Exercise requirements. Output a verbatim copy of the data, cut off after the line that contains "(session_cookie 604800000)) ∨".

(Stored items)
(** The cookies a login sets. *)
Lemma login_cookies amb s req c :
  c ∈ cookies (login SECRET amb s req).2 →
  (∃ value, c = SetCookie "access_token" value (session_cookie 86400000)) ∨
  (∃ value, c = SetCookie "refresh_token" value (session_cookie 604800000)).
Proof.
  unfold login.
  destruct (login_begin_cases s req)
    as [[-> _]|[(? & _ & _ & _ & ->)|(username & user & _ & _ & _ & ->)]];
    cbn; [by intros ?%elem_of_nil..|].
  destruct (login_resume_cases amb s (mkLoginPending username (body_password req) user))
    as [[_ ->]|[(? & _ & _ & ->)|(? & _ & _ & ->)]]; cbn; [by intros ?%elem_of_nil..|].
  rewrite !elem_of_cons, elem_of_nil. naive_solver.
Qed.

(** The cookies a refresh sets; it clears no other than the session's. *)
Lemma refresh_cookies amb s req c :
  c ∈ cookies (refresh SECRET amb s req).2 →
  (∃ value, c = SetCookie "access_token" value (session_cookie 86400000)) ∨
  (∃ value, c = SetCookie "refresh_token" value (session_cookie 604800000)) ∨
  c = ClearCookie "access_token" clear_httpOnly ∨
  c = ClearCookie "refresh_token" clear_httpOnly.
Proof.
  unfold refresh. destruct (truthy _); cbn; [|by intros ?%elem_of_nil].
  destruct (log_expiration _); cbn; [|by intros ?%elem_of_nil].
  repeat case_match; cbn; rewrite ?elem_of_cons, ?elem_of_nil; naive_solver.
Qed.

(** C8 — Cookie lifetime bound: every cookie a login or a refresh sets is
    the access_token cookie with max-age one day, at most the three days
    an access token lives, or the refresh_token cookie with max-age seven
    days, at most the seven days a refresh token lives. *)
Theorem cookie_lifetime_bound amb s req name value o :
  SetCookie name value o ∈ cookies (login SECRET amb s req).2 ∨
  SetCookie name value o ∈ cookies (refresh SECRET amb s req).2 →
  (name = "access_token" ∧ maxAge o = Some (1 * 24 * 60 * 60 * 1000) ∧
     ms ACCESS_TOKEN_EXPIRY = Some (3 * 24 * 60 * 60 * 1000) ∨
   name = "refresh_token" ∧ maxAge o = Some (7 * 24 * 60 * 60 * 1000) ∧
     ms REFRESH_TOKEN_EXPIRY = Some (7 * 24 * 60 * 60 * 1000)) ∧
  ∃ age life, maxAge o = Some age ∧ token_lifetime name = Some life ∧ age ≤ life.
Proof.
  intros [Hin|Hin].
  - apply login_cookies in Hin as [[v Hc]|[v Hc]]; simplify_eq; cbn.
    + split; [by left|]. exists 86400000, 259200000. by compute.
    + split; [by right|]. exists 604800000, 604800000. by compute.
  - apply refresh_cookies in Hin as [[v Hc]|[[v Hc]|[Hc|Hc]]]; simplify_eq; cbn.
    + split; [by left|]. exists 86400000, 259200000. by compute.
    + split; [by right|]. exists 604800000, 604800000. by compute.
Qed.
End failures.

Lemma login_non_string_password_witness :
  fixture.login (fixture.at_ 1000) [fixture.alice] (fixture.with_number "carol") =
    ([fixture.alice], mkResponse 401 [] (Some (message "Invalid credentials"))) ∧
  fixture.login (fixture.at_ 2000) [fixture.alice] (fixture.with_number "alice") =
    ([fixture.alice], mkResponse 500 [] (Some (message "Internal server error"))) ∧
  (fixture.login (fixture.at_ 1000) [fixture.alice] (fixture.with_number "carol")).2 ≠
  (fixture.login (fixture.at_ 2000) [fixture.alice] (fixture.with_number "alice")).2.
Proof.
  apply (@login_non_string_password fixture.jwt fixture.bcrypt fixture.SECRET
           (fixture.at_ 1000) (fixture.at_ 2000) [fixture.alice]
           (fixture.with_number "carol") (fixture.with_number "alice")
           "carol" "alice" fixture.alice); reflexivity.
Defined.

Lemma refresh_unloggable_expiry_witness :
  fixture.refresh (fixture.at_ 5000) [fixture.alice]
      (fixture.with_cookie "x.9999999999999..mallory")
    = ([fixture.alice], mkResponse 500 [] (Some (message "Internal server error"))).
Proof.
  apply (@refresh_unloggable_expiry fixture.jwt fixture.SECRET (fixture.at_ 5000)
           [fixture.alice] (fixture.with_cookie "x.9999999999999..mallory")
           "x.9999999999999..mallory" (mkExp true (Finite (inject_Z 9999999999999)))
           "JsonWebTokenError").
  - reflexivity.
  - reflexivity.
  - reflexivity.
  - reflexivity.
  - reflexivity.
Defined.

Lemma cookie_lifetime_bound_witness :
  ∃ age life,
    Some (24 * 60 * 60 * 1000) = Some age ∧ token_lifetime "access_token" = Some life ∧ age ≤ life.
Proof.
  refine (proj2 (@cookie_lifetime_bound fixture.jwt fixture.bcrypt fixture.SECRET
            (fixture.at_ 1000) [fixture.alice] (fixture.with_body "alice" "pw1")
            "access_token" "k.259201.admin.alice" (session_cookie (24 * 60 * 60 * 1000)) _)).
  left. vm_compute. apply list_elem_of_here.
Defined.

(** ** Facts about the array helpers *)

Section arrays.
Implicit Types (l : list string) (x : string).

Lemma indexOf_range l x : indexOf l x = -1 ∨ 0 ≤ indexOf l x.
Proof.
  induction l as [|y l IH]; cbn; [by left|].
  case_decide; [right; lia|]. case_decide; [by left|right; lia].
Qed.

Lemma indexOf_absent l x : indexOf l x = -1 ↔ x ∉ l.
Proof.
  induction l as [|y l IH]; cbn.
  - split; [intros _; apply not_elem_of_nil|done].
  - rewrite not_elem_of_cons. case_decide as Hy.
    + split; [lia|]. intros [? _]. congruence.
    + destruct (indexOf_range l x). case_decide; [|lia]. 
      * rewrite <- IH. naive_solver.
      * case_decide; [lia|]. split; [lia|]. intros [_ Hl%IH]. lia.
Qed.

(** [indexOf] finds the first occurrence. *)
Lemma indexOf_present l x :
  indexOf l x ≠ -1 →
  ∃ l1 l2, l = l1 ++ (x :: l2) ∧ (x ∉ l1) ∧ indexOf l x = Z.of_nat (length l1).
Proof.
  induction l as [|y l IH]; cbn; [done|].
  case_decide as Hy.
  - intros _. exists [], l. subst. split_and!; [done|apply not_elem_of_nil|done].
  - case_decide as Hi; [done|]. intros _.
    destruct (IH Hi) as (l1 & l2 & -> & Hl1 & Hlen).
    exists (y :: l1), l2. split_and!; [done| |].
    + rewrite not_elem_of_cons. naive_solver.
    + rewrite Hlen. cbn [length]. lia.
Qed.

(** [splice(indexOf(x), 1)] takes out exactly that first occurrence. *)
Lemma splice1_indexOf l1 l2 x :
  x ∉ l1 → splice1 (l1 ++ (x :: l2)) (indexOf (l1 ++ (x :: l2)) x) = l1 ++ l2.
Proof.
  intros Hl1.
  destruct (indexOf_present (l1 ++ (x :: l2)) x) as (k1 & k2 & Heq & Hk1 & Hlen).
  { rewrite indexOf_absent, elem_of_app, elem_of_cons. naive_solver. }
  destruct (not_elem_of_app_cons_inv_l x x l1 l2 k1 k2) as [-> _]; [done..|].
  unfold splice1. rewrite Hlen, Nat2Z.id. apply delete_middle.
Qed.

Lemma filter_out_absent l x : x ∉ filter_out x l.
Proof. unfold filter_out. rewrite list_elem_of_filter. naive_solver. Qed.

Lemma filter_out_subset l x y : y ∈ filter_out x l → y ∈ l.
Proof. unfold filter_out. rewrite list_elem_of_filter. naive_solver. Qed.

Lemma filter_out_id l x : x ∉ l → filter_out x l = l.
Proof.
  unfold filter_out. induction l as [|y l IH]; [done|].
  rewrite not_elem_of_cons. intros [Hne Hl].
  rewrite filter_cons_True by done. by rewrite IH.
Qed.

Lemma filter_out_length l x :
  length (filter_out x l) = length l → filter_out x l = l.
Proof.
  intros Hlen. apply filter_out_id. intros Hin.
  pose proof (length_filter_lt (λ t, t ≠ x) l x Hin) as Hlt.
  unfold filter_out in Hlen. rewrite Hlen in Hlt. apply (Nat.lt_irrefl (length l)).
  apply Hlt. by intros [].
Qed.
End arrays.

(** ** Successful refresh: rotation *)

Section rotation.
Context `{!JsonWebToken, !Bcrypt} (SECRET : string).
Implicit Types (s : db) (req : request) (amb : ambient).

(** A refresh answers 200 only on the rotation path. *)
Lemma refresh_success_inv amb s req :
  statusCode (refresh SECRET amb s req).2 = 200 →
  ∃ refreshToken decoded user,
    truthy (cookies_refresh_token req) = Some refreshToken ∧
    log_expiration refreshToken = Some tt ∧
    jwt_verify refreshToken (REFRESH_TOKEN_SECRET SECRET) (clock amb) = Verified decoded ∧
    select_where_username s (payload.username decoded) = Some user ∧
    indexOf (parse_refreshTokens user) refreshToken ≠ -1 ∧
    refresh SECRET amb s req =
      (update_refreshTokens s (users.id user)
         (splice1 (parse_refreshTokens user)
                  (indexOf (parse_refreshTokens user) refreshToken)
            ++ [generateRefreshToken SECRET (clock amb) (payload.username decoded)]),
       rotated SECRET amb (payload.username decoded) (users.role user)).
Proof.
  unfold refresh.
  destruct (truthy _) as [refreshToken|] eqn:Hc; cbn; [|done].
  destruct (log_expiration refreshToken) as [[]|] eqn:Hlog; cbn; [|done].
  destruct (jwt_verify _ _ _) as [decoded|name] eqn:Hv; cbn;
    [|by case_bool_decide].
  destruct (select_where_username _ _) as [user|] eqn:Hu; cbn; [|done].
  case_decide as Hi; cbn; [done|]. intros _.
  by exists refreshToken, decoded, user.
Qed.
Lemma stored_tokens_update s name user v :
  select_where_username s name = Some user →
  stored_tokens (update_refreshTokens s (users.id user) v) name = v.
Proof.
  intros Hu. unfold stored_tokens.
  rewrite select_where_username_update, Hu. cbn. by rewrite decide_True.
Qed.

(** On the rotation path the presented token sits on the user's list, and
    the list written back is that list without the token's first occurrence,
    followed by the new token. *)
Lemma refresh_success_split amb s req :
  statusCode (refresh SECRET amb s req).2 = 200 →
  ∃ refreshToken decoded user l1 l2,
    truthy (cookies_refresh_token req) = Some refreshToken ∧
    log_expiration refreshToken = Some tt ∧
    jwt_verify refreshToken (REFRESH_TOKEN_SECRET SECRET) (clock amb) = Verified decoded ∧
    select_where_username s (payload.username decoded) = Some user ∧
    parse_refreshTokens user = l1 ++ (refreshToken :: l2) ∧
    (refreshToken ∉ l1) ∧
    refresh SECRET amb s req =
      (update_refreshTokens s (users.id user)
         (l1 ++ l2 ++ [generateRefreshToken SECRET (clock amb) (payload.username decoded)]),
       rotated SECRET amb (payload.username decoded) (users.role user)).
Proof.
  intros Hok.
  destruct (refresh_success_inv amb s req Hok)
    as (refreshToken & decoded & user & Hc & Hlog & Hv & Hu & Hi & ->).
  destruct (indexOf_present _ _ Hi) as (l1 & l2 & Hl & Hl1 & _).
  exists refreshToken, decoded, user, l1, l2.
  rewrite Hl, splice1_indexOf, <- (assoc_L (++)) by done.
  by rewrite <- Hl.
Qed.

(** The rotation branch of the refresh route is taken whenever the token is
    on the list of the user it names. *)
Lemma refresh_accepts amb s req refreshToken decoded user :
  truthy (cookies_refresh_token req) = Some refreshToken →
  log_expiration refreshToken = Some tt →
  jwt_verify refreshToken (REFRESH_TOKEN_SECRET SECRET) (clock amb) = Verified decoded →
  select_where_username s (payload.username decoded) = Some user →
  refreshToken ∈ parse_refreshTokens user →
  (refresh SECRET amb s req).2 =
    rotated SECRET amb (payload.username decoded) (users.role user).
Proof.
  intros Hc Hlog Hv Hu Hin. unfold refresh. rewrite Hc, Hlog. cbn. rewrite Hv, Hu.
  rewrite decide_False; [done|]. by rewrite indexOf_absent; intros [].
Qed.

(** C9 — Role from the store: a successful refresh signs the new access
    token with the role stored for the user and reports isAdmin from that
    stored role; the role claim the presented token may carry is not read. *)
Theorem refresh_role_from_store amb s req refreshToken decoded user :
  truthy (cookies_refresh_token req) = Some refreshToken →
  jwt_verify refreshToken (REFRESH_TOKEN_SECRET SECRET) (clock amb) = Verified decoded →
  select_where_username s (payload.username decoded) = Some user →
  statusCode (refresh SECRET amb s req).2 = 200 →
  cookies (refresh SECRET amb s req).2 =
    [SetCookie "access_token"
       (jwt_sign (payload.mk (payload.username decoded) (Some (users.role user)))
          SECRET ACCESS_TOKEN_EXPIRY (clock amb))
       (session_cookie 86400000);
     SetCookie "refresh_token"
       (jwt_sign (payload.mk (payload.username decoded) None)
          SECRET REFRESH_TOKEN_EXPIRY (clock amb))
       (session_cookie 604800000)] ∧
  body (refresh SECRET amb s req).2 =
    Some [("message", JString "Token refreshed successfully");
          ("isAdmin", JBool (bool_decide (users.role user = "admin")))].
Proof.
  intros Hc Hv Hu Hok.
  destruct (refresh_success_inv amb s req Hok)
    as (refreshToken' & decoded' & user' & Hc' & _ & Hv' & Hu' & _ & ->).
  rewrite Hc in Hc'. injection Hc' as <-.
  rewrite Hv in Hv'. injection Hv' as <-.
  rewrite Hu in Hu'. injection Hu' as <-.
  done.
Qed.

Solution below.
(** The cookies a login sets. *)
Lemma login_cookies amb s req c :
  c ∈ cookies (login SECRET amb s req).2 →
  (∃ value, c = SetCookie "access_token" value (session_cookie 86400000)) ∨
  (∃ value, c = SetCookie "refresh_token" value (session_cookie 604800000)).
Proof.
  unfold login.
  destruct (login_begin_cases s req)
    as [[-> _]|[(? & _ & _ & _ & ->)|(username & user & _ & _ & _ & ->)]];
    cbn; [by intros ?%elem_of_nil..|].
  destruct (login_resume_cases amb s (mkLoginPending username (body_password req) user))
    as [[_ ->]|[(? & _ & _ & ->)|(? & _ & _ & ->)]]; cbn; [by intros ?%elem_of_nil..|].
  rewrite !elem_of_cons, elem_of_nil. naive_solver.
Qed.

(** The cookies a refresh sets; it clears no other than the session's. *)
Lemma refresh_cookies amb s req c :
  c ∈ cookies (refresh SECRET amb s req).2 →
  (∃ value, c = SetCookie "access_token" value (session_cookie 86400000)) ∨
  (∃ value, c = SetCookie "refresh_token" value (session_cookie 604800000)) ∨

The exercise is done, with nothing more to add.